Kaspersky uncovers Russian-led crypto & web3 fraud campaign

Kaspersky has detected an online fraud campaign aimed at stealing cryptocurrency and sensitive information by exploiting popular topics such as web3, crypto, AI, and online gaming. This campaign, believed to be orchestrated by Russian-speaking cybercriminals, utilises info-stealing and clipper malware to target individuals worldwide.

The cybercriminals behind this campaign, named 'Tusk' by Kaspersky, create fake websites mimicking legitimate services. Recent cases have involved sites that imitate a cryptocurrency platform, an online role-playing game, and an AI translator. Despite minor differences such as the name and URL, these sites appear polished and sophisticated, significantly increasing the likelihood of successful attacks.

"The correlation between different parts of this campaign and their shared infrastructure suggests a well-organised operation, possibly linked to a single actor or group with specific financial motives," said Ayman Shaaban, Head of the Incident Response Unit at Kaspersky's Global Emergency Response Team (GERT). Shaaban added that their Threat Intelligence Portal had identified infrastructure for 16 other topics, either as older, retired sub-campaigns or new ones not yet launched. "This demonstrates the threat actors' ability to swiftly adapt to trending topics and deploy new malicious operations in response. It underscores the critical need for robust security solutions and enhanced cyber literacy to protect against evolving threats," he emphasised.
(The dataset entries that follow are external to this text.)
(** [tasksByStatus[st]++] *)
Definition bump (st : TaskStatus) (m : Metrics) : Metrics :=
  match st with
  | pending =>
      mkMetrics (m_activeTasks m) (m_completedTasks m) (m_agentsWithTasks m)
        (S (m_pending m)) (m_queued m) (m_assigned m) (m_running m)
        (m_completed m) (m_failed m) (m_cancelled m)
  | queued =>
      mkMetrics (m_activeTasks m) (m_completedTasks m) (m_agentsWithTasks m)
        (m_pending m) (S (m_queued m)) (m_assigned m) (m_running m)
        (m_completed m) (m_failed m) (m_cancelled m)
  | assigned =>
      mkMetrics (m_activeTasks m) (m_completedTasks m) (m_agentsWithTasks m)
        (m_pending m) (m_queued m) (S (m_assigned m)) (m_running m)
        (m_completed m) (m_failed m) (m_cancelled m)
  | running =>
      mkMetrics (m_activeTasks m) (m_completedTasks m) (m_agentsWithTasks m)
        (m_pending m) (m_queued m) (m_assigned m) (S (m_running m))
        (m_completed m) (m_failed m) (m_cancelled m)
  | completed =>
      mkMetrics (m_activeTasks m) (m_completedTasks m) (m_agentsWithTasks m)
        (m_pending m) (m_queued m) (m_assigned m) (m_running m)
        (S (m_completed m)) (m_failed m) (m_cancelled m)
  | failed =>
      mkMetrics (m_activeTasks m) (m_completedTasks m) (m_agentsWithTasks m)
        (m_pending m) (m_queued m) (m_assigned m) (m_running m)
        (m_completed m) (S (m_failed m)) (m_cancelled m)
  | cancelled =>
      mkMetrics (m_activeTasks m) (m_completedTasks m) (m_agentsWithTasks m)
        (m_pending m) (m_queued m) (m_assigned m) (m_running m)
        (m_completed m) (m_failed m) (S (m_cancelled m))
  end.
Victims are lured into interacting with these fake setups through phishing schemes. The malicious websites are designed to deceive individuals into giving away sensitive information, such as crypto-wallet private keys, or downloading malware. The attackers can connect to the victim's cryptocurrency wallets via the fake site to drain funds or use info-stealing malware to obtain credentials and other valuable information.

In analysing the malicious code, Kaspersky discovered strings sent to the attackers' servers in Russian. The campaign was dubbed 'Tusk' to emphasise its focus on financial gain, drawing an analogy to mammoths hunted for their valuable tusks. The campaign spreads info-stealer malware such as Danabot and Stealc, as well as clippers like an open-source variant written in Go. Infostealers are designed to obtain sensitive information like credentials, while clippers monitor clipboard data to substitute copied cryptocurrency wallet addresses with malicious ones.
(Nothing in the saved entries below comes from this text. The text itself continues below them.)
Lemma matched_ok n0 s z :
  match_at expression n0 s = Some z → piece_ok (Matched (match_array s z)).
Proof.
  intros Hz. apply expression_consumes in Hz. unfold match_array. simpl.
  destruct s as [|a s]; [simpl in Hz; lia|].
  destruct (String.length (String a s) - String.length z.1) as [|n] eqn:Hn;
    [simpl in *; lia|].
  by eexists _, _.
Qed.

Lemma scan_from_ok n0 fuel : ∀ s, Forall piece_ok (scan_from expression n0 fuel s).
Proof.
  induction fuel as [|fuel IH]; intros s; simpl; [done|].
  destruct s as [|c s].
  - destruct (match_at expression n0 EmptyString) as [z|] eqn:Hz; [|done].
    constructor; [|done]. by apply matched_ok in Hz.
  - destruct (match_at expression n0 (String c s)) as [z|] eqn:Hz.
    + pose proof (expression_consumes _ _ _ Hz) as Hl.
      rewrite (proj2 (Nat.eqb_neq _ _)) by lia.
      apply Forall_cons. split; [by apply matched_ok in Hz|apply IH].
    + apply Forall_cons. split; [|apply IH]. simpl.
      destruct (decide (c = "/"%char)) as [->|Hslash]; [by left|].
      destruct (decide (c = "&"%char)) as [->|Hamp]; [by right|].
      destruct (expression_some n0 c s Hslash Hamp) as [z Hz']. congruence.
Qed.

(** X15. The tokens of a pattern.  In [pattern.replace(expression, ...)]
    no token is empty, and a character of the pattern that belongs to no
    token, and so comes to the expression of the route but to none of
    its terms, is a slash or an ampersand. *)
Theorem pattern_pieces pattern : Forall piece_ok (scan expression pattern).
Proof. apply scan_from_ok. Qed.

(** ** Patterns without syntax characters in their literal runs *)

Lemma clear_caps_above cnt : ∀ idx caps i,
  idx + cnt ≤ i → clear_caps idx cnt caps !! i = caps !! i.
Proof.
  induction cnt as [|cnt IH]; intros idx caps i Hi; simpl; [done|].
  rewrite list_lookup_insert_ne by lia. apply IH. lia.
Qed.

Lemma RepeatMatcher_above m idx cnt top :
  idx + cnt ≤ top → above top m →
  ∀ fuel min max, above top (RepeatMatcher m idx cnt fuel min max).
Proof.
  intros Htop Hm. induction fuel as [|fuel IH]; intros min max s caps k res; simpl; [done|].
  assert (Hstep : ∀ res',
    m s (clear_caps idx cnt caps)
      (λ s' caps',
         if Nat.eqb min 0 && Nat.eqb (String.length s') (String.length s) then None
         else RepeatMatcher m idx cnt fuel (pred min) (pred <$> max) s' caps' k)
    = Some res' →
    ∃ s' caps', k s' caps' = Some res' ∧ ∀ i, top ≤ i → caps' !! i = caps !! i).
  { intros res' Hres. apply Hm in Hres as (s1 & caps1 & Hd & Hf1).
    destruct (Nat.eqb min 0 && _); [done|].
    apply IH in Hd as (s2 & caps2 & Hk & Hf2).
    exists s2, caps2. split; [done|]. intros i Hi.
    rewrite Hf2, Hf1 by done. apply clear_caps_above. lia. }
  assert (Hdirect : k s caps = Some res →
    ∃ s' caps', k s' caps' = Some res ∧ ∀ i, top ≤ i → caps' !! i = caps !! i).
  { intros Hk. by exists s, caps. }
  destruct max as [[|n]|]; [done| |].
  - destruct (Nat.eqb min 0); [|by apply Hstep].
    destruct (m s _ _) as [z|] eqn:Hz; [|done].
    intros [= <-]. by apply Hstep.
  - destruct (Nat.eqb min 0); [|by apply Hstep].
    destruct (m s _ _) as [z|] eqn:Hz; [|done].
    intros [= <-]. by apply Hstep.
Qed.

Lemma rmatch_above ic n0 r : ∀ idx top,
  idx + ngroups r ≤ top → above top (rmatch ic n0 r idx).
Proof.
  induction r as [|a| |neg items|r1 IH1 r2 IH2|r1 IH1 r2 IH2|min max r1 IH1
                  |r1 IH1|r1 IH1| |];
    intros idx top Htop s caps k res; cbn [rmatch]; cbn [ngroups] in Htop.
  - intros Hk. by exists s, caps.
  - destruct s as [|c s]; [done|]. destruct (char_eq ic a c); [|done].
    intros Hk. by exists s, caps.
  - destruct s as [|c s]; [done|]. destruct (is_line_terminator c); [done|].
    intros Hk. by exists s, caps.
  - destruct s as [|c s]; [done|]. destruct (xorb neg _); [|done].
    intros Hk. by exists s, caps.
  - intros H1. apply (IH1 idx top) in H1 as (s1 & caps1 & H2 & Hf1); [|lia].
    apply (IH2 _ top) in H2 as (s2 & caps2 & Hk & Hf2); [|lia].
    exists s2, caps2. split; [done|]. intros i Hi. by rewrite Hf2, Hf1.
  - destruct (rmatch ic n0 r1 idx s caps k) as [z|] eqn:Hz.
    + intros [= <-]. apply (IH1 idx top) in Hz; [done|lia].
    + intros H2. apply (IH2 _ top) in H2; [done|lia].
  - apply RepeatMatcher_above; [done|]. by apply IH1.
  - intros H1. apply (IH1 (S idx) top) in H1 as (s1 & caps1 & Hk & Hf1); [|lia].
    eexists _, _. split; [exact Hk|].
    intros i Hi. rewrite list_lookup_insert_ne by lia. by apply Hf1.
  - by apply IH1.
  - destruct (Nat.eqb _ _); [|done]. intros Hk. by exists s, caps.
  - destruct s; [|done]. intros Hk. by exists EmptyString, caps.
Qed.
Malware loader files involved in the campaign are hosted on Dropbox. Upon downloading these files, victims are presented with user-friendly interfaces that conceal the malware. These interfaces prompt users to either log in, register, or remain on a static page while additional malicious files and payloads are automatically downloaded and installed on their systems.
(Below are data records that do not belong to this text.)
(** * Snyk REST utility: request executor, waiver workflow, template store

    A shallow embedding of [snyk_utility.py] and of the request executor of
    [snyk_auth_debug.py], with the properties their specification states.

    Conventions of the embedding:
    - the remote API and the wall clock are the environment: a deterministic
      function of everything the client has done so far (its [History]);
    - client code lives in a state-and-exception monad [M] over that history;
    - Python exceptions are values of [Exn]; [try ... except] is [try_except];
    - JSON bodies are modelled at the shape the client reads them
      (JSON:API documents whose attribute values are strings);
    - a [string] holds the UTF-8 bytes of a Python [str]; what the Python
      runtime and the operating system decide (the case mapping of text
      that is not plain ASCII, how long a sleep the platform carries out,
      the parsing of dates) is part of the environment. *)

From stdpp Require Import base option list gmap.
From Stdlib Require Import ZArith Lia Ascii String DecimalString.
From stdpp Require Import strings.

Open Scope Z_scope.

(** ** Wire model *)

(** The value of [int(response.headers.get('Retry-After', 60))]: the header
    may be missing (the default, the integer 60, is used), hold text that
    [int] accepts, or hold text on which [int] raises [ValueError]. *)
Inductive RetryAfterHeader : Type :=
| HeaderAbsent
| HeaderInt (n : Z)
| HeaderMalformed.

(** A resource identifier object, [{'type': ..., 'id': ...}]. *)
Record Identifier : Type := mkIdentifier {
  ident_type : option string;
  ident_id : option string
}.

(** The ['data'] member of a relationship: one identifier or an array. *)
Inductive RelData : Type :=
| RelOne (i : Identifier)
| RelMany (l : list Identifier).

(** A resource object; a missing key is [None]. Members the client never
    reads ([links], [meta]) are left out. *)
Record Resource : Type := mkResource {
  res_type : option string;
  res_id : option string;
  res_attributes : option (gmap string string);
  res_relationships : option (gmap string (option RelData))
}.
To mitigate against Tusk-related cyberthreats, Kaspersky has outlined several measures. Individuals should check if their credentials have been compromised by infostealers and use comprehensive security solutions for their devices to prevent infections and receive alerts about potential dangers. They also recommend investing in cybersecurity courses to keep staff updated on the latest threats. Additionally, using secure password managers can help protect against info-stealing malware that targets passwords.